I told Chat GPT to rewrite my Seoul post, in the style of my old Hyperwest blog/voice circa 2000-2010. And look at this beauty. Way better than my actual post right?!

We stayed above a subway station named after a bridge we didn’t know was famous. People kept taking photos on it. Once, a small crew set up lights in the middle of the day, like they were filming something no one had told us about. I liked that it stayed unnamed for most of our trip. I liked that the bridge just got to be a bridge.

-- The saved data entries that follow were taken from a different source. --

(** The timer being run is rescheduled or marked dead before its callback runs. *)
Lemma firing_update now Q id ids w t (f : TimerEntry CB -> TimerEntry CB) dirty :
  om_find id (el_timers (w_loop w)) = Some t -> (id ∉ ids) ->
  (forall t, is_u32 (t_due_ms t) -> 0 <= t_interval_ms t < 2 ^ 31 ->
     is_u32 (t_due_ms (f t)) /\ t_interval_ms (f t) = t_interval_ms t) ->
  t_dead (f t) = true \/ 0 < tdiff (t_due_ms (f t)) now ->
  firing now Q (id :: ids) w ->
  firing now Q ids (mkWorld ((w_loop w) <| el_timers ::= om_update id f |> <| el_dirty := dirty |>) (w_user w)).
Proof.
  intros Hfind Hni Hfok Hout [Hv Hn Hok Hk Hd Hr]. pose proof (ok_ordered _ Hok) as Hord.
  pose proof (update_timer_ok id f _ Hfok Hok) as Hok'.
  split; cbn; [done|done|refine (same_timers_ok _ _ _ _ _ Hok'); done|by apply Forall_cons_iff in Hk as [_ ?]| |].
  - intros id' t' Hid [Hin Hlive]. cbn in Hin. apply om_update_elem in Hin as [(-> & _)|[Hne Hin]]; [done| |done].
    apply (Hd id'); [by apply elem_of_cons; right|done].
  - intros id' t' [Hin Hlive]. cbn in Hin. apply om_update_elem in Hin as [(-> & v & Hv' & ->)|[Hne Hin]]; [| |done].
    + right. rewrite (om_elem_find _ _ _ Hord Hv') in Hfind. simplify_eq. destruct Hout; [congruence|done].
    + destruct (Hr id' t') as [?|?]; [done| |by right]. left. by apply elem_of_cons in H as [?|?].
Qed.
(** ** Differences *)

(** Rounding keeps what is at least one at least one. *)
Lemma round_aux_lower s p e :
  e <= Z.max (Z.pos (digits2_pos p) + e - 53) (-1074) -> (1 <= mag p e)%Q ->
  match binary_round_aux 53 1024 s (Z.pos p) e loc_Exact with
  | S754_finite _ m' e' => (1 <= mag m' e')%Q
  | S754_zero _ => False
  | _ => True
  end.
Proof.
  intros He Hx. pose proof (digits_bounds p) as [L U]. set (d := Z.pos (digits2_pos p)) in *.
  assert (0 < d + e) as Hde.
  { apply p2_lt_inv. rewrite p2_plus, (p2_Z d) by (unfold d; lia). apply Qle_lt_trans with (mag p e); [exact Hx|].
    unfold mag. apply Qmult_lt_compat_r; [apply p2_pos|]. by rewrite <- Zlt_Qlt. }
  set (n := d - 53). assert (0 <= n) as Hn by lia. unfold binary_round_aux.
  pose proof (shr_fexp_spec p e loc_Exact n ltac:(unfold n; fold d; lia) Hn ltac:(lia)) as H1.
  destruct (shr_fexp 53 1024 (Z.pos p) e loc_Exact) as [mrs e1]. destruct H1 as [Hm ->].
  assert (0 < 2 ^ n) as Hp by (apply Z.pow_pos_nonneg; lia).
  assert (2 ^ 52 <= shr_m mrs < 2 ^ 53) as Hq.
  { rewrite Hm. replace (d - 1) with (52 + n) in L by lia. replace d with (53 + n) in U by lia. rewrite Z.pow_add_r in L, U by lia.
    split; [apply Z.div_le_lower_bound; lia|apply Z.div_lt_upper_bound; lia]. }
  pose proof (round_nearest_even_near (shr_m mrs) (loc_of_shr_record mrs) ltac:(lia)) as Hr.
  set (R := round_nearest_even _ _) in *. clearbody R.
  assert (forall m e', 2 ^ 52 <= Z.pos m -> -52 <= e' -> (1 <= mag m e')%Q) as Hbig.
  { intros m e' Hm' He'. apply Qle_trans with (p2 (52 + e')); [apply (p2_le 0); lia|]. rewrite p2_shift by done. unfold mag.
    apply Qmult_le_compat_r; [by rewrite <- Zle_Qle|apply Qlt_le_weak, p2_pos]. }
  destruct (shr_fexp_cases R (e + n) loc_Exact ltac:(lia)) as [(Hn2 & Hm2 & He2)|[_ E]].
  - destruct (shr_fexp 53 1024 R (e + n) loc_Exact) as [mrs2 e2]. cbn [fst snd] in *. set (n2 := Z.max _ _ - _) in *.
    assert (shr_m mrs2 * 2 ^ n2 = R) as Hex.
    { rewrite Hm2. destruct (Zdigits2_bounds R ltac:(lia)) as (_ & _ & HdR). specialize (HdR ltac:(lia)).
      assert (Zdigits2 R - 1 < 54) by (apply (Z.pow_lt_mono_r_iff 2); lia).
      destruct (Z.eq_dec R (2 ^ 53)) as [->|Hne].
      - change (Zdigits2 (2 ^ 53)) with 54 in *. replace n2 with 1 by (unfold n2; lia). done.
      - assert (Zdigits2 R - 1 < 53) by (apply (Z.pow_lt_mono_r_iff 2); lia). replace n2 with 0 by (unfold n2 in *; lia).
        by rewrite Z.pow_0_r, Z.div_1_r, Z.mul_1_r. }
    assert (0 < 2 ^ n2) as Hp2 by (apply Z.pow_pos_nonneg; lia).
    destruct (shr_m mrs2) as [|m|m]; [lia| |lia]. destruct (_ <=? _); [|done]. subst e2.
    apply Qle_trans with (inject_Z R * p2 (e + n))%Q.
    + assert (exists q, R = Z.pos q) as [q Eq] by (exists (Z.to_pos R); lia). rewrite Eq. apply Hbig; lia.
    + rewrite <- Hex, inject_Z_mult. unfold mag. replace (e + n + n2) with (n2 + (e + n)) by lia. rewrite (p2_shift n2 (e + n) Hn2). lra.
  - rewrite E. cbn [shr_m shr_record_of_loc]. destruct R as [|R|R]; [lia| |lia]. destruct (_ <=? _); [|done]. apply Hbig; lia.
Qed.

Lemma shl_align_value m e e' : e' <= e -> Z.pos (shl_align m e e').1 = Z.pos m * 2 ^ (e - e') /\ (shl_align m e e').2 = e'.
Proof.
  intros He. unfold shl_align. destruct (e' - e) as [|k|k] eqn:Ek; [|lia|].
  - replace (e - e') with 0 by lia. cbn. lia.
  - cbn [fst snd]. rewrite iter_xO. split; [do 2 f_equal; lia|done].
Qed.

Lemma digits_shifted p q k : 0 <= k -> Z.pos q = Z.pos p * 2 ^ k -> Z.pos (digits2_pos q) = Z.pos (digits2_pos p) + k.
Proof.
  intros Hk Hq. pose proof (digits_bounds p) as [L U]. assert (0 < 2 ^ k) by (apply Z.pow_pos_nonneg; lia).
  apply digits_unique; [lia|]. rewrite Hq. replace (Z.pos (digits2_pos p) + k - 1) with (Z.pos (digits2_pos p) - 1 + k) by lia.
  rewrite !Z.pow_add_r by lia. split; [apply Z.mul_le_mono_nonneg_r|apply Z.mul_lt_mono_pos_r]; lia.
Qed.

Lemma binary_round_far s p e :
  (1 <= mag p e)%Q ->
  match binary_round 53 1024 s p e with
  | S754_finite _ m' e' => (1 <= mag m' e')%Q /\ canonical (binary_round 53 1024 s p e) = true
  | S754_zero _ => False
  | _ => True
  end.
Proof.
  intros Hx. unfold binary_round. set (f := fexp 53 1024 (Z.pos (digits2_pos p) + e)).
  assert (f = Z.max (Z.pos (digits2_pos p) + e - 53) (-1074)) as Ef by done.
  assert (exists q e1, shl_align p e f = (q, e1) /\ (mag q e1 == mag p e)%Q /\ e1 <= Z.max (Z.pos (digits2_pos q) + e1 - 53) (-1074))
    as (q & e1 & -> & Hmag & He1).
  { destruct (Z.le_gt_cases f e) as [Hle|Hgt].
    - destruct (shl_align_value p e f Hle) as [Hv He']. destruct (shl_align p e f) as [q e1]. cbn [fst snd] in *. subst e1.
      exists q, f. split; [done|]. split.
      + unfold mag. rewrite Hv, inject_Z_mult, <- p2_Z, <- Qmult_assoc, <- p2_plus by lia. by replace (e - f + f) with e by lia.
      + rewrite (digits_shifted p q (e - f)) by (done || lia). lia.
    - exists p, e. unfold shl_align. split; [destruct (f - e) eqn:E; [done|done|lia]|]. split; [reflexivity|lia]. }
  rewrite <- Hmag in Hx. pose proof (round_aux_lower s q e1 He1 Hx) as Hlow.
  pose proof (round_aux_canonical s (Z.pos q) e1 loc_Exact ltac:(lia) He1) as Hcan.
  destruct (binary_round_aux _ _ _ _ _ _); done.
Qed.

The apartment was larger than we expected—two floors, rooftop access, more space than we knew what to do with. For two weeks it held us, gave our mornings shape. I spent the first few days trying to memorize the view from the windows, like that would help me understand the city better. It didn’t.

Seoul was quieter than I’d expected. Or maybe it was just us who were quiet. We’d go out for hours and come back sore, scattered, slightly too full. The streets moved fast but weren’t overwhelming. The subway made sense only after it didn’t. The brown line was empty, which made it feel like a secret.

I kept waiting for the city to announce itself—to hand over the version I’d imagined from years of music videos and overstudied aesthetics. But it never did. What it gave instead were fragments: A woman on the train holding a cake box with gold ribbon. A man alone at a cafe, typing with one hand, eating pasta with the other. A convenience store glowing like a portal at 3 a.m.

We were turned away from a K-pop club for being too old. “Only born after 1995,” the doorman said. I didn’t argue. It felt fair. Maybe even deserved. We walked back in silence, laughing, later.

There wasn’t as much K-pop as I thought there would be. Or maybe it was there, but not for me. The fantasy version of Seoul—loud, neon, choreographed—hovered somewhere just out of reach. The real one felt sturdier. People here weren’t performing anything. They were just living. That felt better somehow.

Somewhere near the river, we sat and watched couples take photos of each other. The air was crisp. The sky wide and pale. I didn’t say anything for a while. Just watched someone read a book on a blanket, feet bare, headphones in. It didn’t look remarkable. It looked like a life.